When I try to use PERCENT_RANK() over a large dataset, it gives me an error.
SELECT
a2_lngram,
a2_decade,
a2_totalfreq,
a2_totalbooks,
a2_freq, a2_bfreq,
a2_arf,
c_avgarf,
d_arf,
oi,
PERCENT_RANK() OVER (ORDER BY d_arf DESC) plarf
FROM [trigram.trigrams8]
With a destination table and AllowLargeResults returns:
"Resources exceeded during query execution."
When I limit the results to few hundreds it runs fine.
JobID: otichyproject1:job_PpTpmMXYETUMiM_2scGgc997JVg The dataset is public.
This is expected: The input for an analytic/window function needs to fit in one node for it to run successfully.
PERCENT_RANK() OVER (ORDER BY d_arf DESC) plarf
will only run if all the rows fit in one node. If they don't you'll see the "Resources exceeded during query execution" error.
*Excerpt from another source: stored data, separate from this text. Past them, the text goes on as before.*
Definition seed_outer (tl : toplevel) : toplevel :=
  set_outer (fst (seed_dims tl)) (snd (seed_dims tl)) tl.

Definition qdwin_toplevel_seed_outer_from_committed (h : Z) : qdwin -> qdwin :=
  upd_tl h seed_outer.

(** The extent sent in [weston_desktop_surface_set_size]. *)
Definition configure_extent (tl : toplevel) (d : desktop_surface) : Z * Z :=
  let inner_w := qdwin_inset_inner_extent (outer_width tl) (inset_w tl) (inset_e tl) in
  let inner_h := qdwin_inset_inner_extent (outer_height tl) (inset_n tl) (inset_s tl) in
  if ds_xwayland d
  then (qdwin_client_extent_for_geometry inner_w (ds_width d) (ds_geometry_w d)
          (xwayland_frame_w tl),
        qdwin_client_extent_for_geometry inner_h (ds_height d) (ds_geometry_h d)
          (xwayland_frame_h tl))
  else (inner_w, inner_h).

Definition note_configure (d : desktop_surface) (tl : toplevel) : toplevel :=
  if ds_xwayland d then
    tl <| xwayland_target_w :=
            qdwin_inset_inner_extent (outer_width tl) (inset_w tl) (inset_e tl) |>
       <| xwayland_target_h :=
            qdwin_inset_inner_extent (outer_height tl) (inset_n tl) (inset_s tl) |>
       <| xwayland_sent_w := fst (configure_extent tl d) |>
       <| xwayland_sent_h := snd (configure_extent tl d) |>
       <| xwayland_before_w := pos_or (ds_geometry_w d) (ds_width d) |>
       <| xwayland_before_h := pos_or (ds_geometry_h d) (ds_height d) |>
       <| xwayland_corrections := 0 |>
       <| xwayland_configure_pending := true |>
  else tl.

Definition qdwin_toplevel_apply_inset (h : Z) : qdwin -> qdwin :=
  with_tl h (fun tl q =>
    if is_nested_proxy tl then q
    else q ~> qdwin_toplevel_seed_outer_from_committed h
           ~> with_tl h (fun tl q =>
                match desktop tl with
                | None => q
                | Some d =>
                    let (cw, ch) := configure_extent tl d in
                    q ~> upd_tl h (note_configure d)
                      ~> emit (desktop_set_size h cw ch)
                end)).

(** A proxy's placeholder curtain is recreated at the new size. *)
Definition qdwin_nested_proxy_set_geometry (h w ht : Z) : qdwin -> qdwin :=
  with_tl h (fun tl q =>
    if negb (is_nested_proxy tl) || negb (proxy_curtain tl) then q
    else
      let w := if w <=? 0 then 800 else w in
      let ht := if ht <=? 0 then 600 else ht in
      if (last_width tl =? w) && (last_height tl =? ht) then q
      else
        let x := view_x (view tl) q in
        let y := view_y (view tl) q in
        let q := on_scene (weston_view_destroy (view tl)) q in
        match weston_view_create q with
        | (None, q) => upd_tl h (fun t => t <| proxy_curtain := false |>
                                            <| view := NULL_VIEW |>) q
        | (Some v, q) =>
            q ~> weston_view_set_position v x y
              ~> upd_tl h (fun t => t <| view := v |>
                                      <| last_width := w |> <| last_height := ht |>)
              ~> on_scene (weston_view_move_to_layer v
                   (if proxy_pending tl then held_layer else normal_layer))
              ~> shell_send 0 (toplevel_geometry h x y w ht)
        end).
(** Tiling left and right partitions the work area: the left tile's outer
    rectangle starts at the work area's corner, the right tile's where the left
    one ends, their widths add up to the work area's and both are as tall,
    odd widths included. *)
Theorem tile_halves_partition (d : desktop_surface) (q : qdwin) (h : Z)
    (tl : toplevel) (out : output) :
  qdwin_toplevel_from_handle h q = Some tl -> backed d tl -> proxy_pending tl = false ->
  ts_has (state tl) QDWIN_TS_MAXIMIZED = false ->
  ts_has (state tl) QDWIN_TS_FULLSCREEN = false ->
  qdwin_output_at_global (view_x (view tl) q) (view_y (view tl) q) q = Some out ->
  let wa := qdwin_output_work_area out q in
  2 <= rw wa ->
  exists tL tR wL wR,
    at_geo q h tL (rx wa + inset_w tl) (ry wa + inset_n tl)
      (qdwin_toplevel_set_tiled h QDWIN_TILE_LEFT q) /\
    at_geo q h tR (rx wa + wL + inset_w tl) (ry wa + inset_n tl)
      (qdwin_toplevel_set_tiled h QDWIN_TILE_RIGHT q) /\
    outer tL = (wL, rh wa) /\ outer tR = (wR, rh wa) /\
    wL + wR = rw wa /\ 0 < wL <= wR /\
    tiled tL = QDWIN_TILE_LEFT /\ tiled tR = QDWIN_TILE_RIGHT.
Proof.
  intros Htl Hb Hp Hm Hf Hout wa Hww.
  set (x := view_x (view tl) q) in *. set (y := view_y (view tl) q) in *.
  assert (H0 : at_geo q h tl x y q) by by apply at_init.
  assert (HL := at_set_tiled d q h QDWIN_TILE_LEFT tl x y q (or_introl eq_refl)
                  Hb Hp Hm Hf H0 out Hout).
  assert (HR := at_set_tiled d q h QDWIN_TILE_RIGHT tl x y q (or_intror eq_refl)
                  Hb Hp Hm Hf H0 out Hout).
  destruct (work_area_positive out q) as [_ Hh].
  cbv zeta in HL, HR. fold wa in HL, HR, Hh. clearbody wa.
  destruct (half_width_bounds (rw wa) Hww) as [B1 B2].
  destruct (tiled_slots d QDWIN_TILE_LEFT wa (tile_saved_tl x y tl)) as (L1 & L2 & _);
    [cbn; lia|done|].
  destruct (tiled_slots d QDWIN_TILE_RIGHT wa (tile_saved_tl x y tl)) as (R1 & R2 & _);
    [cbn; lia|done|].
  eexists _, _, (cdiv (rw wa) 2), (rw wa - cdiv (rw wa) 2).
  split; [exact HL|]. split; [exact HR|]. split; [exact L1|]. split; [exact R1|].
  unfold tile_slots in L2, R2. injection L2 as L2 _. injection R2 as R2 _.
  split_and!; done || lia.
Qed.

Lemma tile_halves_partition_witness :
  let wa := qdwin_output_work_area ex_output ex_qdwin in
  exists tL tR wL wR,
    at_geo ex_qdwin 1 tL (rx wa + 2) (ry wa + 24)
      (qdwin_toplevel_set_tiled 1 QDWIN_TILE_LEFT ex_qdwin) /\
    at_geo ex_qdwin 1 tR (rx wa + wL + 2) (ry wa + 24)
      (qdwin_toplevel_set_tiled 1 QDWIN_TILE_RIGHT ex_qdwin) /\
    outer tL = (wL, rh wa) /\ outer tR = (wR, rh wa) /\
    wL + wR = rw wa /\ 0 < wL <= wR /\
    tiled tL = QDWIN_TILE_LEFT /\ tiled tR = QDWIN_TILE_RIGHT.
Proof.
  apply (tile_halves_partition ex_dsurf ex_qdwin 1 ex_toplevel ex_output);
    try reflexivity; [apply ex_backed|]. vm_compute. discriminate.
Defined.

(** What a tile leaves in the slots, as one step. *)
Lemma tile_step d q h edge tl x y q1 out :
  edge = QDWIN_TILE_LEFT \/ edge = QDWIN_TILE_RIGHT ->
  backed d tl -> proxy_pending tl = false ->
  ts_has (state tl) QDWIN_TS_MAXIMIZED = false ->
  ts_has (state tl) QDWIN_TS_FULLSCREEN = false ->
  at_geo q h tl x y q1 -> qdwin_output_at_global x y q1 = Some out ->
  2 <= rw (qdwin_output_work_area out q) ->
  exists t x' y', at_geo q h t x' y' (qdwin_toplevel_set_tiled h edge q1) /\
    backed d t /\ proxy_pending t = false /\ state t = state tl /\
    tile_slots t = (edge, snd (tile_slots (tile_saved_tl x y tl))).
Proof.
  intros Hedge Hb Hp Hm Hf H Hout Hww.
  assert (Ht := at_set_tiled d q h edge tl x y q1 Hedge Hb Hp Hm Hf H out Hout).
  destruct (work_area_positive out q) as [_ Hh]. set (wa := qdwin_output_work_area out q) in *.
  cbv zeta in Ht. clearbody wa. destruct (half_width_bounds (rw wa) Hww) as [B1 B2].
  destruct (tiled_slots d edge wa (tile_saved_tl x y tl)) as (_ & L2 & L3);
    [destruct Hedge as [-> | ->]; cbn; lia|done|].
  eexists _, _, _. split; [exact Ht|].
  assert (Hb' := backed_fn d (tile_saved_tl x y) tl Hb).
  assert (Hs : state (tile_saved_tl x y tl) = state tl).
  { unfold tile_saved_tl. by destruct (tiled tl =? QDWIN_TILE_NONE). }
  split_and!; [by apply (backed_fn d (tiled_tl d edge wa))| |by rewrite L3|done].
  rewrite (frame_pending (tiled_tl d edge wa)). by rewrite (frame_pending (tile_saved_tl x y)).
Qed.
(* ===== verification/Placement.v ===== *)
(** * Placement: new-window placement, edge snapping and the interactive move

    The window-management policy of [qdwin.c] that chooses coordinates.
    Coordinates are integral. *)

From stdpp Require Import base list gmap strings option.
From S2P Require Import Prelude Scene State Toplevel ToplevelFacts Dependents Focus.

(** ** New-window placement *)

(** The committed size of the surface a toplevel's view shows. *)
Definition tl_surface_size (tl : toplevel) : Z * Z :=
  match desktop tl with
  | Some d => (ds_width d, ds_height d)
  | None => (last_width tl, last_height tl)
  end.

(** Overlap of a slot with one window, in square pixels. *)
Definition slot_overlap (ox oy sw sh vx vy tw th : Z) : Z :=
  let ix := if vx <? ox then ox else vx in
  let iy := if vy <? oy then oy else vy in
  let ax := if ox + sw <? vx + tw then ox + sw else vx + tw in
  let ay := if oy + sh <? vy + th then oy + sh else vy + th in
  if (ix <? ax) && (iy <? ay) then (ax - ix) * (ay - iy) else 0.

Definition placement_rival (h : Z) (t : toplevel) : bool :=
  negb (handle t =? h) && negb (is_nested_proxy t) && mapped t && negb (view t =? NULL_VIEW).
Lemma apply_visibility_eq h q tl :
  qdwin_toplevel_from_handle h q = Some tl ->
  qdwin_toplevel_apply_workspace_visibility h q = on_scene (fun s => vis_scene q s tl) q.
Proof.
  intros H. unfold qdwin_toplevel_apply_workspace_visibility, with_tl, vis_scene, vis_target.
  rewrite H. unfold qdwin_toplevel_move_to_layer, with_tl. rewrite H.
  rewrite (bool_decide_true (normal_layer = normal_layer)) by done.
  rewrite (bool_decide_false (workspace_hidden_layer = normal_layer)) by done.
  rewrite andb_true_r, andb_false_r.
  repeat (split_match; try (by destruct q)).
Qed.

Lemma from_handle_NoDup q tl :
  NoDup (handle <$> toplevels q) -> tl ∈ toplevels q ->
  qdwin_toplevel_from_handle (handle tl) q = Some tl.
Proof.
  unfold qdwin_toplevel_from_handle. induction (toplevels q) as [|t ts IH]; csimpl.
  { intros _ H. by apply elem_of_nil in H. }
  intros [Hn Hd]%NoDup_cons [-> | Hin]%elem_of_cons; [by rewrite Z.eqb_refl|].
  destruct (handle t =? handle tl) eqn:E; [|by apply IH]. zbool.
  exfalso. apply Hn. rewrite E. by apply list_elem_of_fmap_2.
Qed.

Lemma apply_all_eq q :
  NoDup (handle <$> toplevels q) ->
  apply_visibility_all q = on_scene (fun s => foldl (vis_scene q) s (toplevels q)) q.
Proof.
  intros Hd. unfold apply_visibility_all.
  assert (Hgen : forall l s, (forall t, t ∈ l -> t ∈ toplevels q) ->
    foldl (fun q tl => qdwin_toplevel_apply_workspace_visibility (handle tl) q)
      (on_scene (fun _ => s) q) l = on_scene (fun _ => foldl (vis_scene q) s l) q).
  { induction l as [|t l IH]; intros s Hl; [done|]. cbn [foldl].
    rewrite (apply_visibility_eq _ _ t).
    2: { apply from_handle_NoDup; [done|]. apply Hl, list_elem_of_here. }
    rewrite <- IH; [done|]. intros t' Ht'. apply Hl. by apply list_elem_of_further. }
  specialize (Hgen (toplevels q) (the_scene q) (fun _ H => H)).
  by replace (on_scene (fun _ => the_scene q) q) with q in Hgen by by destruct q.
Qed.

(** ** Layers of the views after a visibility pass *)

Definition all_views (l : list toplevel) : list Z := mjoin (tl_views <$> l).

Lemma all_views_cons t l : all_views (t :: l) = tl_views t ++ all_views l.
Proof. done. Qed.









(** The core of a workspace switch. *)
Lemma set_active_core index q :
  NoDup (handle <$> toplevels q) ->
  0 <= index < workspace_count q -> index ≠ active_workspace q ->
  let q1 := q <| active_workspace := index |> in
  qdwin_set_active_workspace index q ≃
  on_scene (fun s => foldl (vis_scene q1) s (toplevels q)) q1.
Proof.
  intros Hd Hi Hne q1. unfold qdwin_set_active_workspace.
  destruct (Z.leb_spec (workspace_count q) index); [lia|].
  destruct (Z.eqb_spec index (active_workspace q)); [done|].
  etransitivity; [apply core_broadcast_state|]. etransitivity; [apply core_refocus|].
  subst q1. by rewrite apply_all_eq.
Qed.

(** ** Properties *)

(** Toplevels the workspaces manage: everything but inner toplevels of a nested
    compositor, the locker's window, held and minimised ones. *)
Definition managed (tl : toplevel) (q : qdwin) : Prop :=
  nested_mode q = false /\ qdwin_toplevel_is_locker_ui tl q = false /\
  decorated tl = true /\ ts_has (state tl) QDWIN_TS_MINIMIZED = false.

(** Handles and views identify their toplevel. *)
Definition toplevels_wf (q : qdwin) : Prop :=
  NoDup (handle <$> toplevels q) /\ NoDup (all_views (toplevels q)).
There's a way to scale up with analytic functions: Partition your data.
PERCENT_RANK() OVER (PARTITION BY country ORDER BY d_arf DESC) plarf
... then the function can be run over multiple nodes, as long as each 'country' rows fit in one VM.
Not your case though - the fix I would do here is calculate the total on a separate subquery, join, and divide.
In summary, analytic functions are cool, but they have scalability issues on the size of each partition - luckily there are other ways to get the same results.